Sue Jones was born in Surrey in 1957. She studied Psychology and Zoology at Reading University, graduating in 1979. She worked for many years at The Wellcome Foundation in Beckenham, Kent, before getting married and changing career direction. She is now an accredited counsellor who has been counselling for 20 years. She worked for Croydon Alcohol Counselling Service until its closure in 2010 and now works with Family Matters, a counselling organisation based in Gravesend, which helps survivors of sexual abuse and rape. As a teenager she experienced a significant trauma which has affected her life in many ways and has influenced her present choice of career. She now lives with her husband and two children in West Wickham, Kent, and it was here she experienced both the joys and the anxieties of the school run. From this experience her book entitled ‘How to survive the Playground’ was born.

Book Extract

Negotiation

I have given a simple example of where negotiation would be helpful in the previous section on dealing with difficult situations and emotions. Often negotiation comes from trying to change a situation that does not meet our need. In the previous example, where a child may feel anger, irritation and frustration towards a friend, instead of hitting out (or walking away and saying nothing) the child may try to negotiate so that the other person may see their point of view.

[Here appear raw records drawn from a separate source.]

Lemma row_sum_zeros n : (row_sum (replicate n 0) == 0)%Q.
Proof. induction n as [|n IH]; [done|]. cbn. change (0 + row_sum (replicate n 0) == 0)%Q. rewrite IH. reflexivity. Qed.

Lemma row_sum_insert n i r : i < n → (row_sum (<[i := r]> (replicate n 0)) == r)%Q.
Proof.
  revert i. induction n as [|n IH]; intros i Hi; [lia|]. destruct i as [|i]; cbn.
  - change (r + row_sum (replicate n 0) == r)%Q. rewrite row_sum_zeros. ring.
  - change (0 + row_sum (<[i := r]> (replicate n 0)) == r)%Q. rewrite IH by lia. ring.
Qed.

(** ** The overlong penalty *)

(** With the checks of the constructor passed and a non-negative factor, the
    overlong penalty never rewards: it is 0 exactly up to [max_resp_len -
    buffer_len], decreases with the length, and stays above [- penalty_factor]
    for responses of at most [max_resp_len] tokens. *)
Theorem overlong_penalty_bounds c m valid valid' :
  dapo_init (Some c) (Some m) = Ok tt → enable c = true → (0 < penalty_factor c)%Q →
  (overlong_reward c m valid <= 0)%Q ∧
  ((overlong_reward c m valid == 0)%Q ↔ (valid <= m - buffer_len c)%Z) ∧
  ((valid <= m)%Z → (- penalty_factor c <= overlong_reward c m valid)%Q) ∧
  ((valid <= valid')%Z → (overlong_reward c m valid' <= overlong_reward c m valid)%Q).
Proof.
  intros Hinit He Hf. unfold dapo_init, overlong_active in Hinit. cbn in Hinit. rewrite He in Hinit.
  cbn in Hinit. inv_ok Hinit. inv_ok Hinit. apply Z.ltb_lt in Hreq0.
  set (L := inject_Z (buffer_len c)). set (F := penalty_factor c) in *.
  assert (HL : (0 < L)%Q) by (change (inject_Z 0 < L)%Q; unfold L; by rewrite <-Zlt_Qlt).
  set (x v := inject_Z (- (v - (m - buffer_len c)))).
  assert (Hval : ∀ v, overlong_reward c m v = qmin (x v / L * F)%Q 0%Q) by done.
  assert (Hmono : ∀ a b, (a <= b)%Q → (a / L * F <= b / L * F)%Q).
  { intros a b Hab. apply Qmult_le_compat_r; [|lra]. unfold Qdiv. apply Qmult_le_compat_r; [done|].
    apply Qlt_le_weak, Qinv_lt_0_compat, HL. }
  assert (Hzero : (0 / L * F == 0)%Q) by (field; lra).
  assert (Hone : (- L / L * F == - F)%Q) by (field; lra).
  assert (Hx : ∀ v w, (v <= w)%Z → (x w <= x v)%Q) by (intros v w Hvw; unfold x; rewrite <-Zle_Qle; lia).
  rewrite !Hval. split; [|split; [|split]].
  - destruct (qmin_cases (x valid / L * F) 0) as [[? ->]|[? ->]]; lra.
  - split; intros H.
    + destruct (Z.le_gt_cases valid (m - buffer_len c)) as [|Hgt]; [done|]. exfalso.
      assert (x valid < 0)%Q by (change (x valid < inject_Z 0)%Q; unfold x; rewrite <-Zlt_Qlt; lia).
      assert (x valid / L * F < 0)%Q.
      { assert (Hneg : (0 < (- x valid) / L * F)%Q).
        { apply Qmult_lt_0_compat; [|done]. apply Qlt_shift_div_l; lra. }
        assert ((- x valid) / L * F == - (x valid / L * F))%Q by (field; lra). lra. }
      destruct (qmin_cases (x valid / L * F) 0) as [[? E]|[? E]]; rewrite E in H; lra.
    + assert (0 <= x valid)%Q by (change (inject_Z 0 <= x valid)%Q; unfold x; rewrite <-Zle_Qle; lia).
      pose proof (Hmono 0%Q (x valid) ltac:(done)).
      destruct (qmin_cases (x valid / L * F) 0) as [[? E]|[? E]]; rewrite E; lra.
  - intros Hle. assert (- L <= x valid)%Q.
    { unfold x, L. rewrite <-inject_Z_opp, <-Zle_Qle. lia. }
    pose proof (Hmono (- L)%Q (x valid) ltac:(done)).
    destruct (qmin_cases (x valid / L * F) 0) as [[? ->]|[? ->]]; lra.
  - intros Hvw. pose proof (Hmono _ _ (Hx _ _ Hvw)).
    destruct (qmin_cases (x valid / L * F) 0) as [[? E]|[? E]], (qmin_cases (x valid' / L * F) 0) as [[? E']|[? E']];
      rewrite E, E'; lra.
Qed.

Definition sample_overlong : overlong_cfg := {| enable := true; buffer_len := 4; penalty_factor := 2; log := true |}.
Lemma overlong_penalty_bounds_witness :
  (overlong_reward sample_overlong 10 8 == - 1)%Q ∧ (overlong_reward sample_overlong 10 8 <= 0)%Q.
Proof.
  split; [reflexivity|].
  exact (proj1 (overlong_penalty_bounds sample_overlong 10 8 9 eq_refl eq_refl ltac:(reflexivity))).
Defined.

(** ** What a batch of rewards contains *)

Definition entries (k : string) (info : dict) : list json :=
  omap (λ kv, if bool_decide (k = kv.1) then Some kv.2 else None) info.

Lemma append_info_get k info : ∀ extra,
  default [] (dget k (append_info extra info)) = default [] (dget k extra) ++ entries k info.
Proof.
  unfold append_info. induction info as [|[k0 v] info IH]; intros extra; cbn; [by rewrite app_nil_r|].
  rewrite IH, dget_dset. unfold entries. cbn.
  repeat case_bool_decide; subst; try done. cbn. by rewrite <-(assoc_L (++)).
Qed.

(** A row of the reward tensor: its reward at the last valid token. *)
Definition rewarded (it : item) (out : Z * json * dict) (row : list Q) : Prop :=
  ∃ r, number out.1.2 = Ok r ∧ place (length (responses it)) out.1.1 r = Ok row.

Lemma score_rows_inv f its : ∀ rows extra rows' extra',
  foldM (score_step f) (rows, extra) its = Ok (rows', extra') →
  ∃ outs, mapM f its = Ok outs ∧
    (∃ new, rows' = rows ++ new ∧ Forall2 (λ p row, rewarded p.1 p.2 row) (zip its outs) new) ∧
    ∀ k, default [] (dget k extra') = default [] (dget k extra) ++ concat ((λ o, entries k o.2) <$> outs).
Proof.
  induction its as [|it its IH]; intros rows extra rows' extra'.
  - intros [= <- <-]. exists []. split; [done|]. split.
    + exists []. by rewrite app_nil_r.
    + intros k. by rewrite app_nil_r.
  - cbn [foldM]. intros H. apply bind_Ok_inv in H as ([rows1 extra1] & H1 & H).
    unfold score_step in H1. apply bind_Ok_inv in H1 as ([[valid reward] info] & Hf & H1).
    apply bind_Ok_inv in H1 as (r & Hr & H1). apply bind_Ok_inv in H1 as (row & Hrow & [= <- <-]).
    destruct (IH _ _ _ _ H) as (outs & Houts & (new & -> & Hnew) & Hext).
    exists ((valid, reward, info) :: outs). split; [cbn; by rewrite Hf; cbn; rewrite Houts|]. split.
    + exists (row :: new). split; [by rewrite <-(assoc_L (++) rows [row] new)|]. cbn. constructor; [|done]. by exists r.
    + intros k. rewrite Hext. cbn [fst snd]. rewrite append_info_get. csimpl. by rewrite (assoc_L (++)).
Qed.

(** What a reward manager's loop returns: row [i] is zero but for item [i]'s
    reward at its last valid token, and the extra information of a key lists the
    values of the items whose result has the key, in order, so it has one value
    per item only when every result has the key once. *)
Theorem score_rows_spec f its rows extra :
  score_rows f its = Ok (rows, extra) →
  ∃ outs, mapM f its = Ok outs ∧
    Forall2 (λ p row, rewarded p.1 p.2 row ∧
               ((0 <= p.2.1.1 <= Z.of_nat (length (responses p.1)))%Z → 0 < length (responses p.1) →
                ∃ r, number p.2.1.2 = Ok r ∧ (row_sum row == r)%Q ∧
                     row !! last_valid (length (responses p.1)) p.2.1.1 = Some r))
      (zip its outs) rows ∧
    (∀ k, default [] (dget k extra) = concat ((λ o, entries k o.2) <$> outs)) ∧
    (∀ k, length (default [] (dget k extra)) = nsum ((λ o, length (entries k o.2)) <$> outs)).
Proof.
  intros H. destruct (score_rows_inv f its [] [] rows extra H) as (outs & Houts & (new & -> & Hnew) & Hext).
  exists outs. split; [done|]. cbn in *. split; [|split].
  - eapply Forall2_impl; [exact Hnew|]. intros [it [[v rw] info]] row (r & Hr & Hrow). cbn in *.
    split; [by exists r|]. intros Hv Hw. exists r. split; [done|].
    destruct (place_ok _ _ r Hv Hw) as [Hp Hlt]. rewrite Hp in Hrow. injection Hrow as <-.
    split; [by apply row_sum_insert|]. apply list_lookup_insert_eq. by rewrite length_replicate.
  - done.
  - intros k. rewrite Hext, length_concat_nsum, <-list_fmap_compose. done.
Qed.

(** ** Failures of the scoring function *)

(** The rate-limited manager turns every failure of the scoring function into
    a reward of 0: on an item with the fields it reads, [run_single] returns
    whatever the scoring call ends in, with a numeric reward unless the
    function itself returned another score. *)
Theorem limited_never_raises decode compute_score it truth src extra :
  ground_truth it = Ok truth → getitem "data_source" (fields it) = Ok src →
  extra_info_of RateLimited it = Ok extra →
  ∃ score info, run_single decode compute_score RateLimited it = Ok (score, info) ∧
    match compute_score src (decode (valid_ids (valid_by_response it) it)) truth extra with
    | TimedOut => score = JFloat 0 ∧ info = [("timeout", JBool true); ("acc", JFloat 0)]%string
    | Failed e => score = JFloat 0 ∧ info = [("error", JStr (exn_str e)); ("acc", JFloat 0)]%string
    | Scored v =>
        match unpack v with
        | Ok (s, d) => score = s ∧ info = d
        | Raise e => score = JFloat 0 ∧ lookup "acc" info = Some (JFloat 0)
        end
    end.
Proof.
  intros Ht Hs He. unfold run_single. rewrite Hs. cbn [mbind result_bind]. rewrite Ht. cbn [mbind result_bind].
  rewrite He. cbn [mbind result_bind].
  destruct (compute_score src _ truth extra) as [v| |e]; cbn [settle mbind result_bind];
    [destruct (unpack v) as [[s d]|e]|..]; cbn; eauto.
Qed.

(** With the PRIME manager the scoring function's failures cost only their own
    item, but one result that is a dict zeroes the scores of the whole batch. *)
Theorem prime_scores decode compute_score key its outcomes :
  mapM (prime_scored decode compute_score key) its = Ok outcomes →
  ∃ scores, prime_verify decode compute_score key its = Ok scores ∧ length scores = length its ∧
    ((∃ d, Scored (JObj d) ∈ outcomes) → scores = replicate (length its) 0%Q) ∧
    ((∀ o, o ∈ outcomes → ∃ q, prime_score o = Ok q) →
     Forall2 (λ o q, prime_score o = Ok q) outcomes scores).
Proof.
  intros Ho. unfold prime_verify. rewrite Ho. cbn [mbind result_bind].
  pose proof (mapM_Ok_length _ _ _ Ho) as Hlen.
  destruct (mapM prime_score outcomes) as [scores|e] eqn:Hm.
  - exists scores. split; [done|]. split; [by rewrite (mapM_Ok_length _ _ _ Hm)|]. split.
    + intros (d & Hd). exfalso. apply mapM_Ok_Forall2 in Hm.
      apply list_elem_of_lookup in Hd as (i & Hi).
      destruct (Forall2_lookup_l _ _ _ _ _ Hm Hi) as (q & _ & Hq). done.
    + intros _. by apply mapM_Ok_Forall2.
  - exists (replicate (length its) 0%Q). split; [done|]. split; [by rewrite length_replicate|].
    split; [done|]. intros Hall. exfalso.
    assert (∃ k, mapM prime_score outcomes = Ok k) as (k & Hk); [|congruence].
    clear -Hall. induction outcomes as [|o os IH]; [by exists []|]. cbn.
    destruct (Hall o ltac:(by left)) as (q & ->). cbn.
    destruct IH as (k & ->); [intros o' Ho'; apply Hall; by right|]. cbn. eauto.
Qed.

(** ** Concrete items *)

Definition sample_item (mask : list Z) : item :=
  {| prompts := [7; 7]%Z; responses := [1; 2; 3]%Z; attention_mask := mask;
     fields := [("data_source", JStr "math"); ("reward_model", JObj [("ground_truth", JStr "4")])]%string |}.
Definition sample_items : list item := [sample_item [1; 1; 1; 1; 0]%Z; sample_item [1; 1; 1; 0; 0]%Z].
Definition show_len (ids : list Z) : string := pretty (length ids).

(** A scoring function that times out on responses of one token. *)
Definition sample_score (_ : json) (response : string) (_ : json) (_ : dict) : scored :=
  if bool_decide (response = "1")%string then TimedOut
  else Scored (JObj [("score", JFloat 1); ("acc", JBool true)]%string).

This may help to change the situation.

Negotiation skills are also needed when children have strong minds about what they want to do!

Cooperation

Cooperating together means give and take. Cooperating is learning that sometimes doing things for the good of the group or for the good of your relationship makes for a more harmonious group or relationship. Some children (and adults) are naturally more cooperative than others.

Empathy

Empathy can be described as being able to stand in someone else’s shoes and understand how they are feeling. Some people have high levels of empathy whereas others have less. It is believed that this ability to be empathic may be genetically predetermined and children on the Autistic Spectrum will find the skills of empathy and mentalization difficult. Mentalization is the ability to determine what people are thinking by understanding their mental state from their behaviour.